A revelação de que a Raytheon
tem acesso a todas as informações
captadas pelo Sivam, o Sistema de
Vigilância da Amazônia, e delas
pode fazer o uso que quiser, acima
da soberania do Brasil sobre as
condições na Amazônia, é um escândalo à altura dos demais que
pontuaram aquele projeto e sua
concretização, mas, do ponto de
vista da nação, só tem equivalente
nos casos de espionagem de brasileiros na Segunda Guerra.
Os escândalos começaram pouco depois de instalado o governo.
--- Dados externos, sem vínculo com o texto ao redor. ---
Definition deriveKey (password : jsstring) (salt : buffer_arg) : option CryptoKey :=
  match bytes_of_arg salt with
  | Some saltBytes =>
      Some (pbkdf2_sha256 iterations (Encoding.TextEncoder_encode password) saltBytes)
  | None => None
  end.

Record Encrypted := {
  encryptedData : jsstring;
  enc_salt : jsstring;
  enc_iv : jsstring;
}.

Definition encryptWithKey (text : jsstring) (key : CryptoKey)
    (salt iv : buffer_arg) : option Encrypted :=
  match bytes_of_arg iv with
  | Some ivBytes =>
      match aes_gcm_encrypt key ivBytes (Encoding.TextEncoder_encode text) with
      | Some encrypted =>
          Some {| encryptedData := to_token encrypted;
                  enc_salt := token_of_arg salt;
                  enc_iv := token_of_arg iv |}
      | None => None
      end
  | None => None
  end.

(** [encrypt(text, password)]; [salt] (16 bytes) and [iv] (12 bytes) are
    the values [crypto.getRandomValues] returns to this call. *)
Definition encrypt (text password : jsstring) (salt iv : list byte) : option Encrypted :=
  match deriveKey password (ArgBytes salt) with
  | Some key => encryptWithKey text key (ArgBytes salt) (ArgBytes iv)
  | None => None
  end.

Definition decryptWithKey (encryptedB64 : jsstring) (key : CryptoKey)
    (ivB64 : option jsstring) : option jsstring :=
  match of_token encryptedB64 with
  | Some encrypted =>
      match ivB64 with
      | Some ivs =>
          match of_token ivs with
          | Some iv =>
              match aes_gcm_decrypt key iv encrypted with
              | Some decrypted => Some (Encoding.TextDecoder_decode decrypted)
              | None => None
              end
          | None => None
          end
      | None => None
      end
  | None => None
  end.

Definition decrypt (encryptedB64 password : jsstring) (saltB64 : buffer_arg)
    (ivB64 : option jsstring) : option jsstring :=
  match deriveKey password saltB64 with
  | Some key => decryptWithKey encryptedB64 key ivB64
  | None => None
  end.

(** The searchable form of a text:
    [text.replace(/!\[.*?\]\(data:image\/.*?;base64,.*?\)/g, '').toLowerCase()] *)
Definition searchable (text : jsstring) : jsstring :=
  toLowerCase (Text.strip_images text).

End Codecs.

(** ** notebook-manager.js: the note store *)

Inductive Mode := plain | markdown.

Definition mode_eqb (a b : Mode) : bool :=
  match a, b with
  | plain, plain | markdown, markdown => true
  | _, _ => false
  end.

(** A note of the collection.  [salt] and [iv] are [null] or strings,
    [searchableContent] may be absent. *)
Module Note.

Record t := {
  id : jsstring;
  title : jsstring;
  content : jsstring;
  mode : Mode;
  dir : jsstring;
  paperTheme : jsstring;
  createdAt : N;
  lastModified : N;
  encrypted : bool;
  salt : option jsstring;
  iv : option jsstring;
  pinned : bool;
  tags : list jsstring;
  searchableContent : option jsstring;
}.

Definition set_title (v : jsstring) (n : t) : t :=
  {| id := id n; title := v; content := content n; mode := mode n;
     dir := dir n; paperTheme := paperTheme n; createdAt := createdAt n;
     lastModified := lastModified n; encrypted := encrypted n;
     salt := salt n; iv := iv n; pinned := pinned n; tags := tags n;
     searchableContent := searchableContent n |}.

Definition set_content (v : jsstring) (n : t) : t :=
  {| id := id n; title := title n; content := v; mode := mode n;
     dir := dir n; paperTheme := paperTheme n; createdAt := createdAt n;
     lastModified := lastModified n; encrypted := encrypted n;
     salt := salt n; iv := iv n; pinned := pinned n; tags := tags n;
     searchableContent := searchableContent n |}.

Definition set_dir (v : jsstring) (n : t) : t :=
  {| id := id n; title := title n; content := content n; mode := mode n;
     dir := v; paperTheme := paperTheme n; createdAt := createdAt n;
     lastModified := lastModified n; encrypted := encrypted n;
     salt := salt n; iv := iv n; pinned := pinned n; tags := tags n;
     searchableContent := searchableContent n |}.
(** * HowManyDucks: the grid engine of [hmf_game.py]

    A shallow embedding of [GameEngine] (generation, placement, filling and
    scanning of the word-search grid) together with the properties the
    specification states about it.

    Python integers are [Z]; a grid is a list of rows whose cells are
    [None] or a [str]; the module-global stream of [random] is an explicit
    state threaded through every function that draws from it; a raised
    exception is a value of [exn]. *)

From Stdlib Require Import ZArith Ascii String List Lia Permutation.
From stdpp Require Import base tactics option list strings sorting.

Local Open Scope string_scope.
Local Open Scope list_scope.
Local Open Scope Z_scope.

(** ** The Python runtime the engine runs on *)

(** [random] and [hashlib] are library modules: the engine is verified for
    every generator that keeps [_randbelow(n)] inside [0, n). *)
Class PyRuntime := {
  (** state of the hidden generator behind the module functions of [random] *)
  rng : Type;
  (** [random.seed(n)] for an integer [n] *)
  seed_rng : Z -> rng;
  (** [Random._randbelow(n)] for [n > 0] *)
  randbelow : Z -> rng -> Z * rng;
  randbelow_range : forall n s, 0 < n -> 0 <= fst (randbelow n s) < n;
  (** [int(hashlib.md5(s.encode()).hexdigest()[:8], 16)] *)
  md5_hex8 : string -> Z
}.
(** X21, witness: two created, one rejected, the grantee's updates raising:
    the report carries the grantee's failure line. *)
Lemma X21_exec_reports_outcomes_witness :
  exists w' : World,
    exec sampleProcess (sampleServices mixedConnection)
      {| InputArgs.fields := threeFields;
         InputArgs.permissions := Some [ sampleGrantee ];
         InputArgs.usernameOrAlias := Some "admin@example.com";
         InputArgs.directory := "/project" |} sampleWorld
    = (w',
       Return
         {| text :=
              buildResultSummary [ "Account.Baz__c"; "Account.Foo__c" ]
                [ "Account.Bar__c: rejected" ]
                ("✗ " ++ dq ++ "Sales" ++ dq ++ ": INVALID_SESSION");
            isError := true |}).
Proof.
  destruct (X21_exec_reports_outcomes sampleProcess
              (sampleServices mixedConnection)
              {| InputArgs.fields := threeFields;
                 InputArgs.permissions := Some [ sampleGrantee ];
                 InputArgs.usernameOrAlias := Some "admin@example.com";
                 InputArgs.directory := "/project" |} sampleWorld
              "admin@example.com" "/project" mixedConnection
              (Many [ sampleOutcome true "Account.Baz__c";
                      sampleOutcome false "Account.Bar__c";
                      sampleOutcome true "Account.Foo__c" ])
              eq_refl ltac:(discriminate) eq_refl eq_refl eq_refl eq_refl)
    as [w' [permissionResults [Hexec [_ Hran]]]].
  specialize (Hran ltac:(discriminate) ltac:(discriminate)).
  vm_compute in Hran. injection Hran as _ Htext.
  exists w'. rewrite Hexec, <- Htext. reflexivity.
Defined.
Definition bytesAsBEShort (buf : field) : result Z :=
  b <- as_buffer buf ;; unpack_from BE 2 b 0.

Definition bytesAsFloat (e : endian) (buf : field) : result string :=
  b <- as_buffer buf ;;
  if (length b <? 4)%nat then Raise StructError else Ok (float_round2 e (take 4 b)).

Definition bytesAsLEFloat := bytesAsFloat LE.
Definition bytesAsBEFloat := bytesAsFloat BE.

(** [hex(n)] for a byte value: "0x" and the lower-case digits without
    leading zero. *)
Definition hex_digit (n : Z) : ascii :=
  if n <? 10 then ascii_of_nat (Z.to_nat (48 + n)) else ascii_of_nat (Z.to_nat (87 + n)).

Definition hex (n : Z) : string :=
  let hi := n / 16 in
  let lo := n mod 16 in
  "0x" ++ (if hi =? 0 then "" else String (hex_digit hi) "") ++ String (hex_digit lo) "".

(** [hex(byte)[2:].zfill(2).upper()] *)
Definition hex_pair (b : byte) : string :=
  Text.upper (Text.zfill2 (String.substring 2 (String.length (hex (byte_to_Z b)) - 2)
                             (hex (byte_to_Z b)))).

(** The digits that [hex_pair] can produce. *)
Definition upper_hex (c : ascii) : bool :=
  let n := nat_of_ascii c in
  (((48 <=? n) && (n <=? 57)) || ((65 <=? n) && (n <=? 70)))%nat.

Fixpoint hex_join (bs : bytes) : string :=
  match bs with
  | [] => ""
  | b :: r => hex_pair b ++ "-" ++ hex_join r
  end.

Definition bytesAsLEHex (buf : field) : result string :=
  b <- as_buffer buf ;; Ok (Text.drop_last ("0x" ++ hex_join (rev b))).

Definition bytesAsBEHex (buf : field) : result string :=
  b <- as_buffer buf ;; Ok (Text.drop_last ("0x" ++ hex_join b)).

Definition bytesAsLEAddress := bytesAsLEInt.
Definition bytesAsBEAddress := bytesAsBEInt.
Em maio de 95, descobria-se que a
empresa contratada para incumbir-se de parte do projeto, a Esca,
composta por oficiais da reserva
da Aeronáutica, legalizara a contratação com um certificado fraudulento de ausência de dívidas
com o governo.
Seis meses depois, outro escândalo. O mais prestigiado assessor
presidencial, o embaixador Júlio
Cesar Santos, teve gravado um telefonema em que fazia acertos
com um dos lobistas da Raytheon.
Francisco Graziano, então presidente do Incra, que providenciara
o "grampo" para comprovar práticas ilícitas no gabinete da Presidência da República, foi demitido. O embaixador da transação
não teve problema (controlava a
agenda íntima de Fernando Henrique, o que dispensa explicações)
e, mais tarde, foi premiado com
uma embaixada em Roma, na
FAO, órgão da ONU.
A principal concorrente da Raytheon, a francesa Thomson, teve
seu escritório no Rio assaltado e,
claro, a Polícia Federal, os agentes
do gabinete de informações da
Presidência e os serviços militares
nada descobriram. Ou nada revelaram e utilizaram do que tenham descoberto.
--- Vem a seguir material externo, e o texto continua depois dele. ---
(** * instance_manager.py: a shallow embedding and its properties

    The script manages EC2 instances through boto: [InstancePool] starts,
    stops, reboots or lists a resolved set of instances, [Config] merges two
    YAML files into one dictionary, and [main] glues both to the command
    line.  Everything the script does is an interaction with the outside
    (stdout, the logging module, the file system, the provider), so the
    embedding is a state-and-exception monad over the trace of those
    interactions; what the outside answers is an oracle that sees the trace
    so far. *)

From Stdlib Require Import Ascii String ZArith List.
From stdpp Require Import gmap strings list fin_maps pretty sorting.

Set Warnings "-register-all".

Local Open Scope Z_scope.

(* ===================================================================== *)
(** ** Python 2 runtime: exceptions                                       *)
(* ===================================================================== *)

Module Py.

(** The exception classes the script can meet, with the Python 2.7 / boto /
    PyYAML class hierarchy. *)
Inductive ExnClass :=
| BaseException | SystemExit | KeyboardInterrupt | Exception | StandardError
| NameError | AttributeError | LookupError | KeyError | IndexError
| TypeError | ValueError | EnvironmentError | IOError
| YAMLError | NoAuthHandlerFound | BotoServerError | EC2ResponseError
| UnicodeError | UnicodeEncodeError.

Global Instance ExnClass_eq_dec : EqDecision ExnClass.
Proof. solve_decision. Defined.

Definition parent (c : ExnClass) : option ExnClass :=
  match c with
  | BaseException => None
  | SystemExit | KeyboardInterrupt | Exception => Some BaseException
  | StandardError | YAMLError | NoAuthHandlerFound => Some Exception
  | NameError | AttributeError | LookupError | TypeError | ValueError
  | EnvironmentError | BotoServerError => Some StandardError
  | KeyError | IndexError => Some LookupError
  | IOError => Some EnvironmentError
  | EC2ResponseError => Some BotoServerError
  | UnicodeError => Some ValueError
  | UnicodeEncodeError => Some UnicodeError
  end.

Fixpoint issubclass_upto (depth : nat) (c d : ExnClass) : bool :=
  if bool_decide (c = d) then true
  else match depth, parent c with
       | S n, Some p => issubclass_upto n p d
       | _, _ => false
       end.

(** The hierarchy above is five levels deep. *)
Definition issubclass : ExnClass -> ExnClass -> bool := issubclass_upto 5.

(** A raised exception: [sys.exit(code)] raises SystemExit with its code,
    anything else carries its class and its message ([str(e)], [e.message]). *)
Inductive Exn :=
| PyExn (c : ExnClass) (msg : string)
| PyExit (code : Z).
Confirmação indireta das suspeitas suscitadas pelos atos anormais dentro e em torno do projeto, foi descoberto e divulgado que
agentes do governo dos Estados
Unidos, integrados à sua embaixada e ao consulado norte-americano no Rio, mantinham reuniões de trabalho com o dirigente
e outros do grupo encarregado de
projetar o Sivam.
O Congresso, onde o assunto estava em ebulição, convocou o então ministro da Aeronáutica, Lélio Viana Lobo, e o encarregado
do projeto, brigadeiro Oliveira,
para mais esclarecimentos, sobretudo a respeito da confidencialidade das informações colhidas
pelo Sivam, sem a qual a soberania brasileira sobre a Amazônia
estaria violada. O ministro e o brigadeiro asseveraram ao Congresso, tal como fizeram em relação a
artigos e reportagens, que determinados componentes do equipamento e peculiaridades de operação do Sivam resguardavam, para o sistema de segurança nacional, a inviolabilidade de todas as
informações coletadas.
No depoimento agora dado à
Comissão de Relações Exteriores e
Defesa Nacional da Câmara, o
ministro do Gabinete de Segurança Institucional, general Jorge Armando Felix, revelou que as informações do Sivam ficam ao alcance da Raytheon, que, assim, pode
usá-los ou não a critério: "Dependemos agora da ética da empresa".
A "ética da empresa" ficou clara
durante o processo de elaboração
da "concorrência" para escolha
do fornecedor e instalador dos
equipamentos. Então em lua-de-mel com Fernando Henrique Cardoso, principal articulador de vitórias do governo no Senado, enquanto seu filho Luís Eduardo fazia o mesmo na Câmara, o senador Antonio Carlos Magalhães
tornou conhecido um fato sobre a
ética da "concorrência": transformou em denúncia pública a informação recebida de que a Raytheon teve acesso prévio ao relatório técnico que confrontava as
propostas para o Sivam. O acesso
explicou as alterações de última
de hora que compuseram as convenientes aparências de "vitória"
da Raytheon. Mas o governo impediu, inclusive com o apoio do
senador Antonio Carlos Magalhães, que o Congresso investigasse a fraude.
No que parecia ser a última
agressão à decência do caso Sivam, Fernando Henrique Cardoso telefonou ao então presidente
Clinton para informá-lo de que a
entrega oficial do Sivam à americana Raytheon acabava de ser
formalizada.
Não era a última agressão. Nem
se sabe se a última é o esforço, já
iniciado, para impedir que a revelação do general Felix motive,
contra o compromisso do governo
Lula de não remexer no governo
Fernando Henrique, um inquérito parlamentar sobre o Sivam.